| Supplied records |
(** A store whose listing fails. *)
Definition failing_listing : Listing :=
  {| List := fun _ => ([], Some "store unavailable") |}.

(** A store that lists the three machines of the cluster. *)
Definition listing : Listing :=
  {| List := fun _ => ([cluster.M1; cluster.M2; cluster.M3], None) |}.

(** A collector that records the number of inventories it was given. *)
Definition counting : CollectionPackage :=
  {| CollectMaxValues := fun state _ scvList =>
       (<["device-count" := N.of_nat (length scvList)]> state,
        NewStatus Success EmptyString) |}.

(** A store that fails for every name. *)
Definition down : Client :=
  {| Get := fun _ => (cluster.unknown, Some "store unavailable") |}.

(** Decoding reads the master address from the configuration; the scheme
    and the client are built without error, the configuration for the
    client cannot be built. *)
Definition no_config : Environment :=
  {| Unknown := string;
     Config := unit;
     DecodeInto := fun configuration args =>
       if String.eqb configuration "bad"
       then (args, Some "cannot decode")
       else ({| KubeConfig := KubeConfig args; Master := configuration |}, None);
     AddToScheme := None;
     BuildConfigFromFlags := fun _ _ => (tt, Some "no configuration");
     client_New := fun _ => (Some cluster.store, None) |}.

(** The same, with a configuration for the client at hand. *)
Definition in_cluster : Environment :=
  {| Unknown := string;
     Config := unit;
     DecodeInto := fun configuration args =>
       if String.eqb configuration "bad"
       then (args, Some "cannot decode")
       else ({| KubeConfig := KubeConfig args; Master := configuration |}, None);
     AddToScheme := None;
     BuildConfigFromFlags := fun _ _ => (tt, None);
     client_New := fun _ => (Some cluster.store, None) |}.

End fixtures.

(** * Properties *)

(** ** 64-bit arithmetic *)

Section Int64_facts.

Lemma wrap_id z : Int64.in_range z -> Int64.wrap z = z.
Proof.
  unfold Int64.in_range, Int64.wrap, Int64.min_int, Int64.max_int.
  intros H. rewrite Z.mod_small; lia.
Qed.

Lemma wrap_in_range z : Int64.in_range (Int64.wrap z).
Proof.
  unfold Int64.in_range, Int64.wrap, Int64.min_int, Int64.max_int.
  pose proof (Z.mod_pos_bound (z + 2 ^ 63) (2 ^ 64)). lia.
Qed.

(** A difference of two distinct 64-bit values never wraps to zero. *)
Lemma sub_nonzero a b :
  Int64.in_range a -> Int64.in_range b -> a <> b -> Int64.sub a b <> 0.
Proof.
  unfold Int64.in_range, Int64.sub, Int64.wrap, Int64.min_int, Int64.max_int.
  intros Ha Hb Hne Hz.
  pose proof (Z.div_mod (a - b + 2 ^ 63) (2 ^ 64) ltac:(lia)) as Hdm.
  remember ((a - b + 2 ^ 63) / 2 ^ 64) as q.
  remember ((a - b + 2 ^ 63) mod 2 ^ 64) as r.
  lia.
Qed.

End Int64_facts.

(** ** The first loop of NormalizeScore *)

Section Bounds.
(** C1.  Whenever the caller's token resolves to no identity, or the role
    lookup answers with no profile or with a role other than [super_admin],
    the workflow fails with [Unauthorized] and its run contains no
    privileged call: the service-role client is not created and no account
    deletion or organization deletion is issued. *)
Theorem unauthorized_caller_no_privileged_call env req t o :
  runs (deprovision env req) t o ->
  caller_unresolved t \/ caller_under_privileged t ->
  fails_with env req t o Unauthorized /\
  filter privileged t = [] /\
  collect account_deletion t = [] /\
  collect organization_deletion t = [].
Proof.
  intros H Hc. apply deprovision_inv in H.
  destruct H as [(r & H & ->) | (e & t' & H & -> & ->)].
  - destruct (authorization_refused H Hc) as ((e & E & _) & _); discriminate E.
  - unfold caller_unresolved, caller_under_privileged in Hc.
    rewrite !collect_snoc_edge_error in Hc by reflexivity.
    destruct (authorization_refused H Hc) as ((e' & E & K) & Hpriv & _).
    injection E as <-.
    assert (P : filter privileged (t' ++ [edge_error_call e]) = [])
      by (rewrite filter_snoc_edge_error by reflexivity; exact Hpriv).
    split; [exists e, t'; auto |].
    split; [exact P |].
    apply filter_privileged_collect, P.
Qed.

(** ** Interpreted runs are runs *)

Lemma interp_runs {S R : Type} (h : forall X, event X -> S -> X * S)
    (p : prog R) (s : S) :
  runs p (fst (fst (interp h p s))) (snd (fst (interp h p s))).
Proof.
  revert s; induction p as [r | e | X ev k IH]; intros s; simpl; auto.
  destruct (h X ev s) as [x s1].
  specialize (IH x s1).
  destruct (interp h (k x) s1) as [[t o] s2]; simpl in *.
  exists x, t; auto.
Qed.


(** ** Messages and kinds *)

Lemma kind_of_unauthorized e :
  kind_of e = Some Unauthorized ->
  e = Error "Unauthorized" \/
  e = Error "Unauthorized: Only Super Admins can perform this action".
Proof.
  destruct e as [m | m | m | pe]; simpl; try discriminate.
  destruct (m =? "Unauthorized") eqn:E1;
    [apply String.eqb_eq in E1; subst; auto |].
  destruct (m =? "Unauthorized: Only Super Admins can perform this action") eqn:E2;
    [apply String.eqb_eq in E2; subst; auto |].
  simpl; intros K.
  repeat match type of K with
         | context [if ?b then _ else _] => destruct b
         end; discriminate K.
Qed.

Lemma kind_of_invalid_request e :
  kind_of e = Some InvalidRequest ->
  e = Error "Invalid request body" \/ e = Error "Organization ID is required".
Proof.
  destruct e as [m | m | m | pe]; simpl; try discriminate.
  destruct ((m =? "Unauthorized")
            || (m =? "Unauthorized: Only Super Admins can perform this action"));
    [intros K; discriminate K |].
  destruct (m =? "Invalid request body") eqn:E1;
    [apply String.eqb_eq in E1; subst; auto |].
  destruct (m =? "Organization ID is required") eqn:E2;
    [apply String.eqb_eq in E2; subst; auto |].
  simpl; intros K.
  repeat match type of K with
         | context [if ?b then _ else _] => destruct b
         end; discriminate K.
Qed.

(** C9.  The caller is authenticated and authorized before the request body
    is read: when the caller is unresolved or under-privileged the workflow
    fails with [Unauthorized] whatever the body is (unparseable, [null],
    without [organizationId]), [req.json()] is never called, and the
    response is never that of an [InvalidRequest] failure. *)
Theorem unauthorized_before_body_is_read env req t o :
  runs (deprovision env req) t o ->
  caller_unresolved t \/ caller_under_privileged t ->
  fails_with env req t o Unauthorized /\
  filter reads_body t = [] /\
  (forall e, kind_of e = Some InvalidRequest -> o <> Returned (failure_response e)).
Proof.
  intros H Hc. apply deprovision_inv in H.
  destruct H as [(r & H & ->) | (e & t' & H & -> & ->)].
  - destruct (authorization_refused H Hc) as ((e & E & _) & _); discriminate E.
  - unfold caller_unresolved, caller_under_privileged in Hc.
    rewrite !collect_snoc_edge_error in Hc by reflexivity.
    destruct (authorization_refused H Hc) as ((e' & E & K) & _ & Hbody).
    injection E as <-.
    split; [exists e, t'; auto |].
    split; [rewrite filter_snoc_edge_error by reflexivity; exact Hbody |].
    intros e2 K2 E2. injection E2 as E2.
    apply kind_of_unauthorized in K; apply kind_of_invalid_request in K2.
    destruct K as [-> | ->], K2 as [-> | ->]; discriminate E2.
Qed.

| How to complete this task |
Starting at the line above that contains "client cannot be built. *)", write out each line exactly until the line that contains "Lemma sub_nonzero a" has been written, and stop there.

| Written solution |
    client cannot be built. *)
Definition no_config : Environment :=
  {| Unknown := string;
     Config := unit;
     DecodeInto := fun configuration args =>
       if String.eqb configuration "bad"
       then (args, Some "cannot decode")
       else ({| KubeConfig := KubeConfig args; Master := configuration |}, None);
     AddToScheme := None;
     BuildConfigFromFlags := fun _ _ => (tt, Some "no configuration");
     client_New := fun _ => (Some cluster.store, None) |}.

(** The same, with a configuration for the client at hand. *)
Definition in_cluster : Environment :=
  {| Unknown := string;
     Config := unit;
     DecodeInto := fun configuration args =>
       if String.eqb configuration "bad"
       then (args, Some "cannot decode")
       else ({| KubeConfig := KubeConfig args; Master := configuration |}, None);
     AddToScheme := None;
     BuildConfigFromFlags := fun _ _ => (tt, None);
     client_New := fun _ => (Some cluster.store, None) |}.

End fixtures.

(** * Properties *)

(** ** 64-bit arithmetic *)

Section Int64_facts.

Lemma wrap_id z : Int64.in_range z -> Int64.wrap z = z.
Proof.
  unfold Int64.in_range, Int64.wrap, Int64.min_int, Int64.max_int.
  intros H. rewrite Z.mod_small; lia.
Qed.

Lemma wrap_in_range z : Int64.in_range (Int64.wrap z).
Proof.
  unfold Int64.in_range, Int64.wrap, Int64.min_int, Int64.max_int.
  pose proof (Z.mod_pos_bound (z + 2 ^ 63) (2 ^ 64)). lia.
Qed.

(** A difference of two distinct 64-bit values never wraps to zero. *)
Lemma sub_nonzero a b :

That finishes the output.